Gesundheitsreform in den USA:Abweichler gefährden Trumpcare

Lesezeit: 3 min

Mitch McConnell (Mitte), Mehrheitsführer der Republikaner im Senat. (Foto: AP)
  • Der republikanische Senatsführer Mitch McConnell hat Änderungen am Gesetz zur Abschaffung von "Obamacare" vorgestellt.
  • Weil sich bereits zwei Abweichler gemeldet haben, müssen alle verbliebenen 50 konservativen Senatoren nun für das Vorhaben stimmen.
  • Präsident Trump macht auf Twitter Druck auf die Senatoren.

Von Johannes Kuhn

Das Wort unmöglich ist nicht angebracht, doch Mitch McConnell steht vor einer schwierigen Aufgabe: In der Fraktion des republikanischen Senatsführers darf kein einziger Abweichler mehr auftauchen - andernfalls ist die umstrittene Gesundheitsreform der Konservativen gescheitert.
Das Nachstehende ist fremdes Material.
Lemma runs_MQTTSubscribe f qos g :
  wf_topic f → runs (MQTTSubscribe fuel junk char_signed f qos g) (λ _, True).
Proof.
  intros Hf. pose proof Hf as (Hb & _ & Hl). unfold MQTTSubscribe.
  apply (runs_command _ (λ _, any)). intros t.
  eapply safe_bind; [apply safe_client|]. intros k. apply safe_any. case_decide; [by apply safe_mret|].
  eapply safe_bind; [apply safe_getNextPacketId|]. intros id.
  eapply safe_bind; [by apply safe_serialize, subscribe_serializer|]. intros len.
  apply safe_send; [by apply safe_mret|]. intros rc _. case_decide; [by apply safe_mret|].
  apply safe_wait; [decided| |by apply safe_mret].
  eapply safe_bind; [apply safe_client|]. intros b.
  eapply safe_bind; [apply safe_client|]. intros n.
  eapply safe_bind with (Mid := λ a c, (a.1 = 1 ∧ ∃ q, array_get (suback_grantedQoSs a.2) 0 = Ret q) ∧ any c).
  { eapply safe_weaken; [apply (safe_lift t _ _
      (λ a, a.1 = 1 ∧ ∃ q, array_get (suback_grantedQoSs a.2) 0 = Ret q))|intros c Hc; exact Hc
      |intros a c [Ha _]; split; [exact Ha|done]].
    intros c (_ & -> & Ha). destruct Ha as [?|(h & body & tail & -> & Hh & (_ & _ & Hsub) & _)]; [done|].
    destruct (Hsub Hh) as (packetid & code & Hid & [= -> ->]).
    destruct (suback_one char_signed packetid code tail n Hid) as (o & E & Hq).
    exists (1, o). split; [exact E|]. split; [done|]. by eexists. }
  intros [r o]. apply safe_pure. intros [Hr (q & Hq)]. cbn [fst snd] in *. rewrite Hr.
  rewrite (decide_True (P := 1 = 1)) by done. rewrite Hq.
  eapply safe_bind; [apply (safe_lift t _ any (λ _, True)); intros; by eexists|]. intros q'.
  apply safe_any. case_decide; [by apply safe_register|by apply safe_mret].
Qed.

Lemma runs_MQTTUnsubscribe f : wf_topic f → runs (MQTTUnsubscribe fuel junk f) (λ _, True).
Proof.
  intros (Hb & _ & Hl). unfold MQTTUnsubscribe. apply (runs_command _ (λ _, any)). intros t.
  eapply safe_bind; [apply safe_client|]. intros k. apply safe_any. case_decide; [by apply safe_mret|].
  eapply safe_bind; [apply safe_getNextPacketId|]. intros id.
  eapply safe_bind; [by apply safe_serialize, unsubscribe_serializer|]. intros len.
  apply safe_send; [by apply safe_mret|]. intros rc _. case_decide; [by apply safe_mret|].
  apply safe_wait; [decided| |by apply safe_mret].
  apply safe_deserialize; [|intros [r x]; by apply safe_mret].
  intros b n [?|(h & body & tail & -> & _ & (Hn & _) & Hbs)]; [done|].
  apply MQTTDeserialize_unsuback_total; [done|done|by ints].
Qed.

(** [MQTTDisconnect] serializes before it sets its timer. *)
Lemma runs_MQTTDisconnect : runs (MQTTDisconnect fuel) (λ _, True).
Proof.
  intros pkts c w Hg. pose proof Hg as (Hb & Hmax & Hh & Hlim & Hsp & Hi & Hall).
  unfold wf_buf in Hb. set (b := zero_packet DISCONNECT ++ drop 2 (buf c)).
  assert (length b = length (buf c)) as Hlb.
  { unfold b. rewrite length_app, length_drop. change (length (zero_packet DISCONNECT)) with 2%nat. lia. }
  assert (serialize MQTTSerialize_disconnect (c, w) = Ret (2, (set_buf b c, w))) as E.
  { unfold serialize. mstep. unfold MQTTSerialize_disconnect.
    rewrite (run_lift _ _ _ (2, b)); [done|].
    rewrite MQTTSerialize_zero_ok by lia. by rewrite decide_False by lia. }
  unfold MQTTDisconnect. rewrite (bindM_Ret _ _ _ _ _ E). mstep.
  apply (runs_countdown (command_timeout_ms c) (λ t,
    rc ← (if decide (2 > 0) then sendPacket fuel 2 t else mret FAILURE);
    upd (set_isconnected 0);; mret rc) (λ _, True)); [done|done| |].
  - intros t. rewrite (decide_True (P := 2 > 0)) by lia. eapply safe_bind.
    + intros pkts1 c1 w1 Hg1 Hp1 Ht1 _. apply safe_sendPacket; [done..|].
      pose proof Hg1 as (Hb1 & _). unfold wf_buf, sendable in *. ints. lia.
    + intros rc. apply safe_any. eapply safe_bind; [by apply safe_upd_any|]. intros []. by apply safe_mret.
  - unfold ready, wf_buf. cbn [buf buf_size set_buf messageHandlers command_timeout_ms readbuf].
    rewrite Hlb. done.
Qed.

(** [m] returns from [c] and [w], and leaves everything in order for the next. *)
Definition returns pkts c w {A} (m : M state A) (φ : A → Prop) : Prop :=
  ∃ a c' w' pkts', m (c, w) = Ret (a, (c', w')) ∧ φ a ∧ pkts' `suffix_of` pkts ∧
    wf_client c' ∧ ready pkts' c' w'.

Lemma runs_returns {A} (m : M state A) φ pkts c w :
  runs m φ → keeps m → wf_client c → ready pkts c w → returns pkts c w m φ.
Proof.
  intros Hm Hk Hwf Hr. destruct (Hm pkts c w Hr) as (a & c' & w' & pkts' & E & Hφ & Hs & Hr').
  exists a, c', w', pkts'. do 3 (split; [done|]). split; [|done].
  exact (Hk (c, w) a (c', w') Hwf E).
Qed.

Lemma safe_returns {A} t (m : M state A) Post φ pkts c w :
  safe t any m Post → (∀ a c, Post a c → φ a) → keeps m → wf_client c → ready pkts c w →
  patient t w → (ttl t w < fuel)%nat → returns pkts c w m φ.
Proof.
  intros Hm Hpost Hk Hwf Hr Hp Ht.
  destruct (Hm pkts c w Hr Hp Ht I) as (a & c' & w' & pkts' & E & _ & Hs & Hr' & Hφ).
  exists a, c', w', pkts'. split; [done|]. split; [by eapply Hpost|]. split; [done|].
  split; [exact (Hk (c, w) a (c', w') Hwf E)|done].
Qed.
End safe.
52 Republikaner sitzen im US-Senat, wenn 50 für eine Abschaffung von "Obamacare" stimmen, kann Vizepräsident Mike Pence mit einer Sonderstimme die Mehrheit sichern. Bereits vor wenigen Wochen hatte McConnell jedoch einen ersten Entwurf zurückziehen müssen, weil sich unter seinen 51 Senatskollegen zu viele Skeptiker zu Wort gemeldet hatten.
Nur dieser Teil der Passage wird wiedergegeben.